• [What you will do] Within the data below, count the lines that include "specialize" and give only the count.

Saved data entries:
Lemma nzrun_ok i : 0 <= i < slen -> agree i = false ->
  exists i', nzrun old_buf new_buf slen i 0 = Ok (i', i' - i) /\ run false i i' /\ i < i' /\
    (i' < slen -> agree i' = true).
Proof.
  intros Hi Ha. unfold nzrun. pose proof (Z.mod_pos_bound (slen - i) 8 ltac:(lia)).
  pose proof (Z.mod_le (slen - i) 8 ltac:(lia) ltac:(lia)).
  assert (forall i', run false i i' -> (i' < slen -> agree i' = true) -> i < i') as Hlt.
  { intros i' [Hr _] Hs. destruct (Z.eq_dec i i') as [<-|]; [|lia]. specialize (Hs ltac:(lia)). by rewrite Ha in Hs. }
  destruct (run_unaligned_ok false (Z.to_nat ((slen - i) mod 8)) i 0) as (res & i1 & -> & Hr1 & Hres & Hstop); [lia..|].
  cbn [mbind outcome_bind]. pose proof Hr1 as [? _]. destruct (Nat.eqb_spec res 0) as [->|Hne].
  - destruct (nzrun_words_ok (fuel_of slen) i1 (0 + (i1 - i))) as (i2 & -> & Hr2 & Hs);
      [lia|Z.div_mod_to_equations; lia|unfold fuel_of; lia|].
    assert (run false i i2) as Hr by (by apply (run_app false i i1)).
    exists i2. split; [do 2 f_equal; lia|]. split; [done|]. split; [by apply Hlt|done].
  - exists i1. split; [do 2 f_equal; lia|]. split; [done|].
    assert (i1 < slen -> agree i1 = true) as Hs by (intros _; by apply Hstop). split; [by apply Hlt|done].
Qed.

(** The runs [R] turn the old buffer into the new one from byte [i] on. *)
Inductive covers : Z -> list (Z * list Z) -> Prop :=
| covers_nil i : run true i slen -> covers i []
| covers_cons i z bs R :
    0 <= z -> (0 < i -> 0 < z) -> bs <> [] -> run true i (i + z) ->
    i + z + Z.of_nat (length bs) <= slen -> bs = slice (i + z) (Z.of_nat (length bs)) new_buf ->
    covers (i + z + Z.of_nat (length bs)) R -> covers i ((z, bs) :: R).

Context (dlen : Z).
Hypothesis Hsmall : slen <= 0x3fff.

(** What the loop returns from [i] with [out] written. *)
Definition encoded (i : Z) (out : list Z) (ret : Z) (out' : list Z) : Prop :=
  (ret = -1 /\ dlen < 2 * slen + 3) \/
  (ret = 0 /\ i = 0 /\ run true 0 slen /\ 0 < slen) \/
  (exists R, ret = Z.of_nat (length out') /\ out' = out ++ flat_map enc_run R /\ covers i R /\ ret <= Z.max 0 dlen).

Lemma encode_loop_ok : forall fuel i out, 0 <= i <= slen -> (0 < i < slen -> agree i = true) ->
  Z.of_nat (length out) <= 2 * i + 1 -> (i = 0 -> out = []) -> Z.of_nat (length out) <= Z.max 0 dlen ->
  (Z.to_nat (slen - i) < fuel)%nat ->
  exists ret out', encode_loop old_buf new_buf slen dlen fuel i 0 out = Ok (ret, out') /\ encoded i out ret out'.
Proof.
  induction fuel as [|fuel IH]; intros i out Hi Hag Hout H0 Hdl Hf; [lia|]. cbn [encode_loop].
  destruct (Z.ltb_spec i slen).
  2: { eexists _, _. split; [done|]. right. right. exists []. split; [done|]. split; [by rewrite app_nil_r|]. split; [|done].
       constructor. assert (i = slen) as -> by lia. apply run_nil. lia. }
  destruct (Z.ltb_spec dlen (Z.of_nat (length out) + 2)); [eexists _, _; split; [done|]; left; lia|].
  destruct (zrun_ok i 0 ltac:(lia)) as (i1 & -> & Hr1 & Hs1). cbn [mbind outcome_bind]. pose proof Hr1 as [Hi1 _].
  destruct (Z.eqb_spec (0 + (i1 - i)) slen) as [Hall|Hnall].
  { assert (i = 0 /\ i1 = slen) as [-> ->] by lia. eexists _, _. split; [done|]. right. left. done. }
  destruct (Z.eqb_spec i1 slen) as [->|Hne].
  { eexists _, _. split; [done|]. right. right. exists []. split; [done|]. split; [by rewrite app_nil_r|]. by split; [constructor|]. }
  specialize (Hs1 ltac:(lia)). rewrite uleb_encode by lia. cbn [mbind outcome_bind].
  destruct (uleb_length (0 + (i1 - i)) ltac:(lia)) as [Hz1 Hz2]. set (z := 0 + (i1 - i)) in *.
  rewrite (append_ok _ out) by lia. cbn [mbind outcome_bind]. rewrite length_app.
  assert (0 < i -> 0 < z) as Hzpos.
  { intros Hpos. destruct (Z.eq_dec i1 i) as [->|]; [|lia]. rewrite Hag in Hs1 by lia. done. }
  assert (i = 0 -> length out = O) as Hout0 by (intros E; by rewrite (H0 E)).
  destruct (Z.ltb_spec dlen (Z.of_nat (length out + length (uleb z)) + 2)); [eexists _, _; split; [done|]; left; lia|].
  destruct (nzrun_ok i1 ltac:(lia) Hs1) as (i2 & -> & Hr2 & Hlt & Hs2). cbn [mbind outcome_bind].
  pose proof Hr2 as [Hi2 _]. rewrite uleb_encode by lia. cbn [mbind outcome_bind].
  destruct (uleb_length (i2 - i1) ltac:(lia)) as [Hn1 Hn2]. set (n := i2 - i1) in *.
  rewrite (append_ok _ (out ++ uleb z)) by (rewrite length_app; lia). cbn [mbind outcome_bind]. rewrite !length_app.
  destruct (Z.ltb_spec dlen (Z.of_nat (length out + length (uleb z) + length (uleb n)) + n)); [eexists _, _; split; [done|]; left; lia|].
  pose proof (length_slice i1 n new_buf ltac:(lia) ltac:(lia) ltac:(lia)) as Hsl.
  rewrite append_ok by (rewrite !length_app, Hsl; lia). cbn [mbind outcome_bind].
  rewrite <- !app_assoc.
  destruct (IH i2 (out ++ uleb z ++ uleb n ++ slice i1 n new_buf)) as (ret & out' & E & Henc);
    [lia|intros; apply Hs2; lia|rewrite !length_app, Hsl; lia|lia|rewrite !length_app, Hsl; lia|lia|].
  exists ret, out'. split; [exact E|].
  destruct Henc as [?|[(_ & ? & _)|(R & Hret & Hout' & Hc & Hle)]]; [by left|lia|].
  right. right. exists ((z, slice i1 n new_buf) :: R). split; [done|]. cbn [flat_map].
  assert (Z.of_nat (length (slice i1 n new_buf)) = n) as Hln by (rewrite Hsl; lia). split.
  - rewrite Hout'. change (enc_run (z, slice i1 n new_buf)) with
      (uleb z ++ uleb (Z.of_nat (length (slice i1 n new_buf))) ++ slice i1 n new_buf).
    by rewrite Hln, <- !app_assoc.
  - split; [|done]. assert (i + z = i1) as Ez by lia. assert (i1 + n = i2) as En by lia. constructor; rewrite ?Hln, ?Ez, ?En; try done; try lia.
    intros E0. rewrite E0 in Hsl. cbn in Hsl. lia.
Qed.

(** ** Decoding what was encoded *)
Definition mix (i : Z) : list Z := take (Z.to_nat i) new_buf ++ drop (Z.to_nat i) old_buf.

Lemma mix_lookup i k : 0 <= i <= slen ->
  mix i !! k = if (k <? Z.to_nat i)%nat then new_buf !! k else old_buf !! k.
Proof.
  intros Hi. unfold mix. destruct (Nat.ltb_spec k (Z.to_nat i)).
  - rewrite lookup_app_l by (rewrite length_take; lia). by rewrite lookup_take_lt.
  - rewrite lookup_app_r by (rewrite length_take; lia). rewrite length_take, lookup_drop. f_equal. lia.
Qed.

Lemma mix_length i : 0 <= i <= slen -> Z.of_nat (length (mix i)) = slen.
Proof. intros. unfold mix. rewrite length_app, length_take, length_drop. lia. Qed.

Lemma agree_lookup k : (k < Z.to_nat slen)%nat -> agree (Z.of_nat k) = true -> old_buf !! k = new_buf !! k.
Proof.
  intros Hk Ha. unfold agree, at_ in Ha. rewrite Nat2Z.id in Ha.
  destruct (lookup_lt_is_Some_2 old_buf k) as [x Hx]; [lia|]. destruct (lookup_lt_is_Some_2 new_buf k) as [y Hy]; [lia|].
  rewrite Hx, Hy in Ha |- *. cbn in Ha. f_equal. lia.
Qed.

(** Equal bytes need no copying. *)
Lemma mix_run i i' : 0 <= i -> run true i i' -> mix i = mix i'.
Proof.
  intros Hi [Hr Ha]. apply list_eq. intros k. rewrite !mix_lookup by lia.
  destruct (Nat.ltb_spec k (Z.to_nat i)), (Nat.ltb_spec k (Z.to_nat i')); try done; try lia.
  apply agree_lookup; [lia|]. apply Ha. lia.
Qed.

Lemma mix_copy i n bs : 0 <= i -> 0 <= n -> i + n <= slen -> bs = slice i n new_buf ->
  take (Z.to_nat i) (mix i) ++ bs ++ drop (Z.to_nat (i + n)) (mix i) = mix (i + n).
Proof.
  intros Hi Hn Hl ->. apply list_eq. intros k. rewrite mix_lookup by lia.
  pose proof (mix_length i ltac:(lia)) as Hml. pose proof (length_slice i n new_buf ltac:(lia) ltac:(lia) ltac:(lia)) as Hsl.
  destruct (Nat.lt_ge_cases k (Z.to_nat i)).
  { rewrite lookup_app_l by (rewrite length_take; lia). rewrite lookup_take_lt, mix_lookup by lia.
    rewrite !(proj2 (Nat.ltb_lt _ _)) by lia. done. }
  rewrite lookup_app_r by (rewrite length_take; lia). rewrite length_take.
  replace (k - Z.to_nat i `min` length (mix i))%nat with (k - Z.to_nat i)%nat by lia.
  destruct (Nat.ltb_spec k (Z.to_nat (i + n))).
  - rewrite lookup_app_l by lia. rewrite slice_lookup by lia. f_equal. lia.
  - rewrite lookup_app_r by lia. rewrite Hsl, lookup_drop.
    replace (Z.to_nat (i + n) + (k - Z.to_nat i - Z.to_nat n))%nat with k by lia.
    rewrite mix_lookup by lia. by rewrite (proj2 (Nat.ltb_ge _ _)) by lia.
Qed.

• [Solution to the problem] 2